Task statement:
Word for word, set down every line of the entries below from the line with "(token o)) o]> st)." to the line with "intros H. rewrite", including both, and no other line.

Source material:
(** ** Re-rendering simple nodes and empty blocks *)

(** Changing the [token] of a simple node ([SimpleNode], [Keyword],
    [EmptyExpression], [KeywordType], [Trivia], [AtomicValue],
    [Identifier]) shows after [markDirty()]: whatever text was cached,
    [markDirty()] followed by [toString()] returns the current token and
    caches it. *)
Theorem SimpleNode_rerender
    (compositionRule : Class -> (Ref -> M string) -> Ref -> M string)
    (fuel fuel' : nat) (this : Ref) (st : Store) (o : Obj)
    (Hthis : st !! this = Some o)
    (Hclass : resolve declaresBuildString (constructor o) = SimpleNode) :
  markDirty fuel false this st
  = (Ok this, <[this := with_text None o]> st)
  /\ toString compositionRule (S fuel') this
       (<[this := with_text None o]> st)
     = (Ok (token o), <[this := with_text (Some (token o)) o]> st).
Proof.
  assert (Hne : Class_eqb (constructor o) CodeNode = false).
  { destruct (constructor o); try reflexivity; discriminate Hclass. }
  assert (Hnt : constructor o <> TypeParameter).
  { intros H. rewrite H in Hclass. discriminate Hclass. }
  pose proof (lookup_insert_same st this o (with_text None o) Hthis) as H1.
  split.
  - rewrite markDirty_false, (markDirty_default_eq st this o Hthis).
    now rewrite Hne.
  - rewrite (toString_unfold _ _ _ _ _ H1) by exact Hnt.
    assert (Hb : buildString compositionRule (toString compositionRule fuel')
                   (statementLevelTerminal fuel') this
                   (<[this := with_text None o]> st)
                 = (Ok (token o), <[this := with_text None o]> st)).
    { unfold buildString.
      rewrite (bind_Ok _ _ _ _ _ (get_Some _ _ _ H1)).
      change (constructor (with_text None o)) with (constructor o).
      rewrite Hclass. unfold SimpleNode_buildString.
      now rewrite (bind_Ok _ _ _ _ _ (get_Some _ _ _ H1)). }
    rewrite (CodeNode_toString_unset_Ok _ _ _ _ _ _ _ _ _ H1 eq_refl Hb H1).
    now rewrite list_insert_insert_eq.
Qed.
(** * A browser agent: control loop, history window, element resolution, gate

    Shallow embedding of [src/agent/browser_agent.py] (class [BrowserAgent])
    and [src/infrastructure/tools.py] (class [ToolExecutor]), with
    [src/core/models.py] for the records.

    Conventions.
    - A Python [str] is the list of its Unicode code points, so [len], slices
      and [in] mean what they mean in Python.  [lit "..."] decodes a UTF-8
      literal.
    - A Python [dict] with string keys is a [gmap str value].
    - The completion service, the browser driver and the operator console
      are outside the program: they are oracles over an abstract world [W],
      threaded through every call, and every use is recorded in a trace. *)

From Stdlib Require Import ZArith NArith QArith Bool String Ascii List Lia.
From Stdlib Require Import DecimalString DecimalPos DecimalZ.
From stdpp Require Import base option list gmap.
Import ListNotations.
Open Scope Z_scope.

(** ** Python strings *)

Definition str : Type := list N.

(** UTF-8 decoding of a literal; [fuel] bounds the number of code points. *)
Fixpoint utf8_decode (fuel : nat) (bs : list N) : str :=
  match fuel with
  | O => []
  | S fuel' =>
    match bs with
    | [] => []
    | b0 :: r0 =>
      if (b0 <? 128)%N then b0 :: utf8_decode fuel' r0
      else if (b0 <? 224)%N then
        match r0 with
        | b1 :: r1 => ((b0 - 192) * 64 + (b1 - 128))%N :: utf8_decode fuel' r1
        | _ => []
        end
      else if (b0 <? 240)%N then
        match r0 with
        | b1 :: b2 :: r2 =>
          ((b0 - 224) * 4096 + (b1 - 128) * 64 + (b2 - 128))%N
            :: utf8_decode fuel' r2
        | _ => []
        end
      else
        match r0 with
        | b1 :: b2 :: b3 :: r3 =>
          ((b0 - 240) * 262144 + (b1 - 128) * 4096 + (b2 - 128) * 64
             + (b3 - 128))%N :: utf8_decode fuel' r3
        | _ => []
        end
    end
  end.

Definition lit (s : string) : str :=
  let bs := map N_of_ascii (list_ascii_of_string s) in
  utf8_decode (length bs) bs.
Arguments lit s%_string.

Definition nl : str := [10%N].

(** [a == b] on strings. *)
Definition str_eqb (a b : str) : bool := bool_decide (a = b).

(** [not s] for a string: true on the empty string. *)
Definition str_falsy (s : str) : bool :=
  match s with [] => true | _ => false end.

(** [a or b] on strings. *)
Definition str_or (a b : str) : str := if str_falsy a then b else a.

(** [x or ""] for an [Optional[str]]. *)
Definition opt_or_empty (o : option str) : str :=
  match o with Some s => str_or s [] | None => [] end.

(** [str.lower()] on the scripts the program's keyword tables are written in:
    Basic Latin, Latin-1 and Cyrillic U+0400..U+042F.  Other code points are
    left as they are. *)
Definition lower_cp (c : N) : N :=
  if ((65 <=? c) && (c <=? 90))%N then (c + 32)%N
  else if ((192 <=? c) && (c <=? 222) && negb (c =? 215))%N then (c + 32)%N
  else if ((1024 <=? c) && (c <=? 1039))%N then (c + 80)%N
  else if ((1040 <=? c) && (c <=? 1071))%N then (c + 32)%N
  else c.

Definition lower (s : str) : str := map lower_cp s.

(** [s.startswith(p)]. *)
Fixpoint starts_with (p s : str) : bool :=
  match p, s with
  | [], _ => true
  | _ :: _, [] => false
  | a :: p', b :: s' => (a =? b)%N && starts_with p' s'
  end.

(** [needle in hay]. *)
Fixpoint contains (needle hay : str) : bool :=
  starts_with needle hay ||
  match hay with
  | [] => false
  | _ :: hay' => contains needle hay'
  end.

(** The code points [str.strip()] removes (those with [str.isspace()]). *)
Definition is_space (c : N) : bool :=
  (((9 <=? c) && (c <=? 13)) || ((28 <=? c) && (c <=? 32))
   || (c =? 133) || (c =? 160) || (c =? 5760)
   || ((8192 <=? c) && (c <=? 8202))
   || (c =? 8232) || (c =? 8233) || (c =? 8239) || (c =? 8287)
   || (c =? 12288))%N.

Fixpoint lstrip (s : str) : str :=
  match s with
  | [] => []
  | c :: s' => if is_space c then lstrip s' else s
  end.

Definition strip (s : str) : str := rev (lstrip (rev (lstrip s))).

(** [sep.join(parts)]. *)
Fixpoint join (sep : str) (parts : list str) : str :=
  match parts with
  | [] => []
  | [p] => p
  | p :: ps => p ++ sep ++ join sep ps
  end.

(** [len(s)] and the slice [s[:n]]. *)
Definition len {A} (l : list A) : Z := Z.of_nat (length l).
Definition slice_to {A} (n : Z) (l : list A) : list A := take (Z.to_nat n) l.

(** Decimal rendering of an integer, as an f-string does it. *)
Definition show_Z (z : Z) : str :=
  map N_of_ascii
    (list_ascii_of_string (DecimalString.NilZero.string_of_int (Z.to_int z))).

(** ** Exceptions and results *)

(** The exception classes the program tells apart.  [PlaywrightTimeout] is
    [playwright.sync_api.TimeoutError]; [OtherError] stands for any other
    subclass of [Exception]. *)
Inductive exn_kind :=
| KeyError | TypeError | ValueError | PlaywrightTimeout | RuntimeError
| OtherError.

Record exn := Exn { exn_kind_of : exn_kind; exn_str : str }.

Inductive result (A : Type) :=
| Ok (a : A)
| Exc (e : exn).
Arguments Ok {A} a.
Arguments Exc {A} e.

#[global] Instance exn_kind_eq_dec : EqDecision exn_kind.
Proof. solve_decision. Defined.

(** ** JSON values and dictionaries *)

(** What a tool's [input] and a result dictionary hold.  A float is the
    rational it denotes (JSON numbers are finite). *)
#[warnings="-register-all"]
Inductive value :=
| VNone
| VBool (b : bool)
| VInt (z : Z)
| VFloat (q : Q)
| VStr (s : str)
| VList (l : list value)
| VDict (d : gmap str value).

Abbreviation dict := (gmap str value).

(** [d.get(k)], [d.get(k, dflt)] and [d[k]]; [str()] of the [KeyError] is the
    key in quotes (for a key with no quote or escape in it). *)
Definition dict_get (d : dict) (k : str) : value := default VNone (d !! k).
Definition dict_get_or (d : dict) (k : str) (dflt : value) : value :=
  default dflt (d !! k).
Definition dict_item (d : dict) (k : str) : result value :=
  match d !! k with
  | Some v => Ok v
  | None => Exc (Exn KeyError (lit "'" ++ k ++ lit "'"))
  end.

Answer box:
     = (Ok (token o), <[this := with_text (Some (token o)) o]> st).
Proof.
  assert (Hne : Class_eqb (constructor o) CodeNode = false).
  { destruct (constructor o); try reflexivity; discriminate Hclass. }
  assert (Hnt : constructor o <> TypeParameter).
  { intros H. rewrite H in Hclass. discriminate Hclass. }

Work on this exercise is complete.